Cancer cells in solid tumors exist under conditions of low self-generated oxygen concentration, known as hypoxia, as the tumor oxygen demand exceeds the oxygen supply provided by the surrounding vasculature. However, it is unclear how these cancer cells adapt to such environmental stress. Here, we use a transparent phosphorescent thin film to visualize the self-generated hypoxia field of confluent metastatic PC3 cancer cells. The single-cell tracked movement of cells in steep hypoxia gradients shows a bias of larger cells migrating toward higher oxygen concentrations. Removal of severe hypoxia before apoptosis shows that the surviving population of cells is biased toward cells with larger areas.
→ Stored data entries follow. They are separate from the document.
(* ===== verification/SimMain.v ===== *)
(** * The simulator's command line ([smf-sim/src/main.rs], [config.rs])

    The configuration file with its defaults, the command line, [main] up to
    the terminal's own loop ([SimTui.v]), and the wait for Session Report
    Requests after an establishment.  Parsing of the arguments (clap) and of
    TOML, the file system and the sockets are parameters. *)

From S2P Require Import Prelude Text Types Header Ie Builder Messages Dict Common Server Handlers SmfSim Scenario System.

(** ** Configuration ([config.rs]) *)

Record NetworkConfig := mkNetwork {
  nc_smf_n4_addr : Z; nc_smf_n4_port : Z;
  nc_upf_n4_addr : Z; nc_upf_n4_port : Z;
  nc_gnb_addr : Z; nc_gnb_gtpu_port : Z;
}.

Record SessionConfig := mkSession {
  sc_ue_ip_pool_start : Z; sc_ue_ip_pool_end : Z;
  sc_gnb_teid_start : Z; sc_max_sessions : Z;
}.

Record TimingConfig := mkTiming {
  tc_heartbeat_interval_sec : Z; tc_response_timeout_ms : Z; tc_max_retries : Z;
}.

Record FileConfig := mkFileConfig {
  network : NetworkConfig; session : SessionConfig; timing : TimingConfig;
}.

Definition default_pfcp_port : Z := 8805.
Definition default_gtpu_port : Z := 2152.
Definition default_gnb_teid_start : Z := 2147483649.
Definition default_max_sessions : Z := 100.
Definition default_heartbeat_interval : Z := 15.
Definition default_response_timeout : Z := 5000.
Definition default_max_retries : Z := 3.

(** What the file says: a key without a default is always there, or reading
    the file fails; the others may be missing. *)
Record SimDoc := mkSimDoc {
  sd_smf_n4_addr : Z; sd_smf_n4_port : Z; sd_upf_n4_addr : Z; sd_upf_n4_port : option Z;
  sd_gnb_addr : Z; sd_gnb_gtpu_port : option Z;
  sd_ue_ip_pool_start : Z; sd_ue_ip_pool_end : Z;
  sd_gnb_teid_start : option Z; sd_max_sessions : option Z;
  sd_heartbeat_interval_sec : option Z; sd_response_timeout_ms : option Z;
  sd_max_retries : option Z;
}.

Definition config_of_doc (d : SimDoc) : FileConfig := {|
  network := {|
    nc_smf_n4_addr := sd_smf_n4_addr d; nc_smf_n4_port := sd_smf_n4_port d;
    nc_upf_n4_addr := sd_upf_n4_addr d;
    nc_upf_n4_port := default default_pfcp_port (sd_upf_n4_port d);
    nc_gnb_addr := sd_gnb_addr d;
    nc_gnb_gtpu_port := default default_gtpu_port (sd_gnb_gtpu_port d) |};
  session := {|
    sc_ue_ip_pool_start := sd_ue_ip_pool_start d; sc_ue_ip_pool_end := sd_ue_ip_pool_end d;
    sc_gnb_teid_start := default default_gnb_teid_start (sd_gnb_teid_start d);
    sc_max_sessions := default default_max_sessions (sd_max_sessions d) |};
  timing := {|
    tc_heartbeat_interval_sec := default default_heartbeat_interval (sd_heartbeat_interval_sec d);
    tc_response_timeout_ms := default default_response_timeout (sd_response_timeout_ms d);
    tc_max_retries := default default_max_retries (sd_max_retries d) |};
|}.

(** The fields the commands read, as [SmfSim.v] has them. *)
Definition sim_view (c : FileConfig) : SimConfig :=
  mkSimConfig (nc_smf_n4_addr (network c)) (nc_gnb_addr (network c))
    (sc_gnb_teid_start (session c)) (tc_heartbeat_interval_sec (timing c)).

(** ** The wait for Session Report Requests ([wait_and_handle_reports])

    What the socket yields: when, how long handling it takes, and whether the
    response could be sent. *)
Record Arrival := mkArrival {
  arr_at : Z; arr_event : RecvEvent; arr_takes : Z; arr_sent : bool;
}.

Definition Reports : Type := list (Z * list UsageSeen) * list (list Z * SocketAddr).

(** The loop from the clock [now]: its result, what it logs and sends, and the
    clock at its end.  The socket's buffer has 2048 octets. *)
Fixpoint wait_loop (deadline now : Z) (arrivals : list Arrival)
    : outcome SimError unit * Reports * Z :=
  let remaining := Z.max 0 (deadline - now) in
  if remaining =? 0 then (Ok (), ([], []), now) else
  match arrivals with
  | [] => (Ok (), ([], []), deadline)
  | a :: arrivals =>
      if deadline <=? arr_at a then (Ok (), ([], []), deadline) else
      let now := Z.max now (arr_at a) + arr_takes a in
      match arr_event a with
      | RecvFailed => (Err RecvError, ([], []), now)
      | Received buf src =>
          match handle_report (take 2048 buf) with
          | Ok (Some (seid, usages, rsp)) =>
              if arr_sent a then
                let '(r, (seen, sent), t) := wait_loop deadline now arrivals in
                (r, ((seid, usages) :: seen, (rsp, src) :: sent), t)
              else (Err SendError, ([(seid, usages)], []), now)
          | Ok None => wait_loop deadline now arrivals
          | Err e => (Err e, ([], []), now)
          | Panic => (Panic, ([], []), now)
          end
      end
  end.

(** An [Instant] is in nanoseconds; adding a duration that takes its seconds
    out of an [i64] panics. *)
Definition wait_and_handle_reports (start seconds : Z) (arrivals : list Arrival)
    : outcome SimError unit * Reports * Z :=
  if start / 1000000000 + seconds <? 2 ^ 63
  then wait_loop (start + seconds * 1000000000) start arrivals
  else (Panic, ([], []), start).

(** ** The Recovery Time Stamp ([recovery_ts])

    The static [OnceLock] and what a call returns: the first call fixes it. *)
Definition recovery_ts_once (unix : Z) (cell : option Z) : Z * option Z :=
  match cell with
  | Some ts => (ts, cell)
  | None => let ts := wrapping_add32 (wrap 32 unix) 2208988800 in (ts, Some ts)
  end.

(** Every later call, at any time, returns what the first one did. *)
Lemma recovery_ts_fixed unix unix' cell :
  recovery_ts_once unix' (recovery_ts_once unix cell).2 = recovery_ts_once unix cell.
Proof. by destruct cell. Qed.

(** ** The command line *)

Inductive SingleMessage :=
| HeartBeat
| AssociationSetup
| SessionEstablish (ue_ip wait : Z)
| SessionDelete (seid : Z)
| SessionModify (seid : Z) (volth period : option Z).

Inductive Commands :=
| Run (scenario num_ues : Z)
| Send (message : SingleMessage)
| Interactive.

Record Cli := mkCli { cli_config : str; cli_log_level : str; cli_command : Commands }.

(** How [main] ends when no error leaves it: at its end, or in the loop of the
    terminal, entered with this state. *)
Inductive Finish := Finished | InTerminal (config : FileConfig) (state : SimState).

Section main.
Context {N : Type}.
(** [tokio::fs::read_to_string], [toml::from_str] of a [SimConfig],
    [PfcpTransport::new] and [send_and_recv] on the transport it made. *)
Variable read_to_string : str → option str.
Variable from_str : str → option SimDoc.
Variable transport_new : SocketAddr → SocketAddr → Z → Z → st N SimError unit.
Variable exchange : list Z → st N SimError (list Z).
(** What happens while the scenario sleeps, and [tokio::spawn] of
    [keepalive::run] ([Concurrent.v]). *)
Variable elapse : Z → st N SimError unit.
Variable spawn_keepalive : FileConfig → st N SimError unit.
(** What the socket will yield to the wait for reports, from now on. *)
Variable listen : N → list Arrival * N.
(** The clocks: what [recovery_ts()] returns ([recovery_ts_once]), the UNIX time of [SimState::new], an
    [Instant]. *)
Variables recovery_ts unix now : Z.

(** The wait after an establishment: its error is dropped. *)
Definition after_establishment (wait : Z) : st N SimError unit := λ n,
  if 0 <? wait then
    let '(arrivals, n) := listen n in
    match (wait_and_handle_reports now wait arrivals).1.1 with
    | Panic => (Panic, n)
    | _ => (Ok (), n)
    end
  else (Ok (), n).

Definition send_command (config : FileConfig) (message : SingleMessage) : st N SimError unit :=
  match message with
  | HeartBeat => send_heartbeat exchange recovery_ts
  | AssociationSetup =>
      send_association_setup exchange recovery_ts (nc_smf_n4_addr (network config))
  | SessionEstablish ue_ip wait =>
      send_session_establishment exchange (sim_view config) ue_ip;;
      after_establishment wait
  | SessionModify seid volth period => send_session_modification exchange seid volth period
  | SessionDelete seid => send_session_deletion exchange seid
  end.

Definition initial_state (config : FileConfig) : SimState :=
  SimState_new unix (sc_ue_ip_pool_start (session config)) (sc_ue_ip_pool_end (session config))
    (sc_gnb_teid_start (session config)).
Furthermore, we show that, if allowed to progress too long, self-induced hypoxia generates apoptotic blebbing of cells, predominantly producing large cells as survivors. In general, the distributions of the cell area of cancer cells as they descend and recover from severe self-generated hypoxia reveal that larger cancer cells maintain their metabolism for a longer period than smaller cells. Under the hypothesis that the largest PC3 cells are polyaneuploid, our findings suggest the enhanced metabolic fitness of polyaneuploid cells under extreme hypoxia, and identify these larger cells as a potential target for cancer therapy.